### What you have to do
Lines of the material that include the string "rewrite" should be returned.
━━━ Data for review
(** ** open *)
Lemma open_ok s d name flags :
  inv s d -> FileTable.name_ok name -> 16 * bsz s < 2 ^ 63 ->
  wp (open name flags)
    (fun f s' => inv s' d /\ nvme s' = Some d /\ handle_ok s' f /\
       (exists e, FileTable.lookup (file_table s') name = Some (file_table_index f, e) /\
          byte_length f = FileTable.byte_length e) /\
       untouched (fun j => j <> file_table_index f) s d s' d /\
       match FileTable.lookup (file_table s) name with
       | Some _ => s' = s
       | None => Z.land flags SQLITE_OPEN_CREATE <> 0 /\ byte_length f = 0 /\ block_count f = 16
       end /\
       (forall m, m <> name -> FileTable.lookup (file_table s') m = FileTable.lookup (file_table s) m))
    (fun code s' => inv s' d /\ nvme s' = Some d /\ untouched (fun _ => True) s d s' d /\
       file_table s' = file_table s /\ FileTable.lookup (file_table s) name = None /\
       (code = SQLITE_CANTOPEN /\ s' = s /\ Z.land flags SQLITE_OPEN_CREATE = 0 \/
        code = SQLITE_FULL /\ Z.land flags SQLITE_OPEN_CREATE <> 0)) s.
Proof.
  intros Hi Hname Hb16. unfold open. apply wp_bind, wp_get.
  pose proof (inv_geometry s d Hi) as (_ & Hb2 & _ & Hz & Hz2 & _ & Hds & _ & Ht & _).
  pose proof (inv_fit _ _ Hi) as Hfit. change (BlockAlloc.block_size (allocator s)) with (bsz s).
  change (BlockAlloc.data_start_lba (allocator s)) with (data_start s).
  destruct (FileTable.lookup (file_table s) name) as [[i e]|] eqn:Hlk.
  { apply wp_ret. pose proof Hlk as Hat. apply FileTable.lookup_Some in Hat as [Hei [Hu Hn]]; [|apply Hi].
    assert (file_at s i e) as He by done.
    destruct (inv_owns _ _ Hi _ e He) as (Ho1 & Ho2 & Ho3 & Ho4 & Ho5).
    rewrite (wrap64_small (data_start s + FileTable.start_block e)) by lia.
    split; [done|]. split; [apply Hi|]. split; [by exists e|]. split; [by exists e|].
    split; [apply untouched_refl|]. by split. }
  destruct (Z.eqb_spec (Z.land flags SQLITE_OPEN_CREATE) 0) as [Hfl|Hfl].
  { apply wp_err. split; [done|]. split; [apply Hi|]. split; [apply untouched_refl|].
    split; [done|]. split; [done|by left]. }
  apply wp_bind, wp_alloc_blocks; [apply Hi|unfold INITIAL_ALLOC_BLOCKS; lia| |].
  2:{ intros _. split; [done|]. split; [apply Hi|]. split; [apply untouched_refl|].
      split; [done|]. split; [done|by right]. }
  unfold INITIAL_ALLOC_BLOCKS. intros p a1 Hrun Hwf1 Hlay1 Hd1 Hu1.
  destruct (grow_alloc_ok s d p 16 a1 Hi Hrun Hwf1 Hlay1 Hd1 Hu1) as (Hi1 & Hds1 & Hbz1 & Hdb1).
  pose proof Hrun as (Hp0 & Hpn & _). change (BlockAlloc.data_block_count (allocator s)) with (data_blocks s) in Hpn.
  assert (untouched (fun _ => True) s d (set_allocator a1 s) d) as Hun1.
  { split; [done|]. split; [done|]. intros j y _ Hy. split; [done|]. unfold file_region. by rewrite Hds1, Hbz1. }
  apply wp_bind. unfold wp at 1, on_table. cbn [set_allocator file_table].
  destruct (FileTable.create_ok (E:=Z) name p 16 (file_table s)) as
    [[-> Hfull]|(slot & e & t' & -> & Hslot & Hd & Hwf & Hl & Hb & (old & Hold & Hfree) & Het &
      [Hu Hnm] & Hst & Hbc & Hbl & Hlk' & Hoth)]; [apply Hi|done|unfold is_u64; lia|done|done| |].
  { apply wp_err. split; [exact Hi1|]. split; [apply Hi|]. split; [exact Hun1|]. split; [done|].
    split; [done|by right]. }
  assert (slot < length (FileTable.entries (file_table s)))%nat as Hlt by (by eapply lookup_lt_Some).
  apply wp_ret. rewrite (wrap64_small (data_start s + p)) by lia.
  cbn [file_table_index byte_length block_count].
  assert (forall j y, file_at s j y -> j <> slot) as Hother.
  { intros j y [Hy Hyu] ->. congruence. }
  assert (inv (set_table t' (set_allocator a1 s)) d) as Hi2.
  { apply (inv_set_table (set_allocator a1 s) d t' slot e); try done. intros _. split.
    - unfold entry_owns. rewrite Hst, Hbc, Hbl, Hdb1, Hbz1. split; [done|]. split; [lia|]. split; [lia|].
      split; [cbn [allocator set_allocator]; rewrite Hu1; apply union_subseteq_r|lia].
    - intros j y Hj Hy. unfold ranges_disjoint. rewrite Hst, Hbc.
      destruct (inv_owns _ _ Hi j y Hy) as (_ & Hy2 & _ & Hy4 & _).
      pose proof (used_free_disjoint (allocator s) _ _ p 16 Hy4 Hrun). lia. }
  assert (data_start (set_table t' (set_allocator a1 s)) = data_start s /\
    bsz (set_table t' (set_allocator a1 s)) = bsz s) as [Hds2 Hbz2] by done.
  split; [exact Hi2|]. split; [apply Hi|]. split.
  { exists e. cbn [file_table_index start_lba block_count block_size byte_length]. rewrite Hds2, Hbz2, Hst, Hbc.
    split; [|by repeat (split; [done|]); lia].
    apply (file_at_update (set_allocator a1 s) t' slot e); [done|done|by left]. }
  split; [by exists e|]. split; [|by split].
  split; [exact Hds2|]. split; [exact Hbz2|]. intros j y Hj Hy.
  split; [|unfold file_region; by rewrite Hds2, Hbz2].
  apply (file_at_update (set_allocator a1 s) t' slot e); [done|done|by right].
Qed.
━━━━━━
### Result of the task
    rewrite (wrap64_small (data_start s + FileTable.start_block e)) by lia.
  { split; [done|]. split; [done|]. intros j y _ Hy. split; [done|]. unfold file_region. by rewrite Hds1, Hbz1. }
  apply wp_ret. rewrite (wrap64_small (data_start s + p)) by lia.
    - unfold entry_owns. rewrite Hst, Hbc, Hbl, Hdb1, Hbz1. split; [done|]. split; [lia|]. split; [lia|].
      split; [cbn [allocator set_allocator]; rewrite Hu1; apply union_subseteq_r|lia].
    - intros j y Hj Hy. unfold ranges_disjoint. rewrite Hst, Hbc.
  { exists e. cbn [file_table_index start_lba block_count block_size byte_length]. rewrite Hds2, Hbz2, Hst, Hbc.
  split; [|unfold file_region; by rewrite Hds2, Hbz2].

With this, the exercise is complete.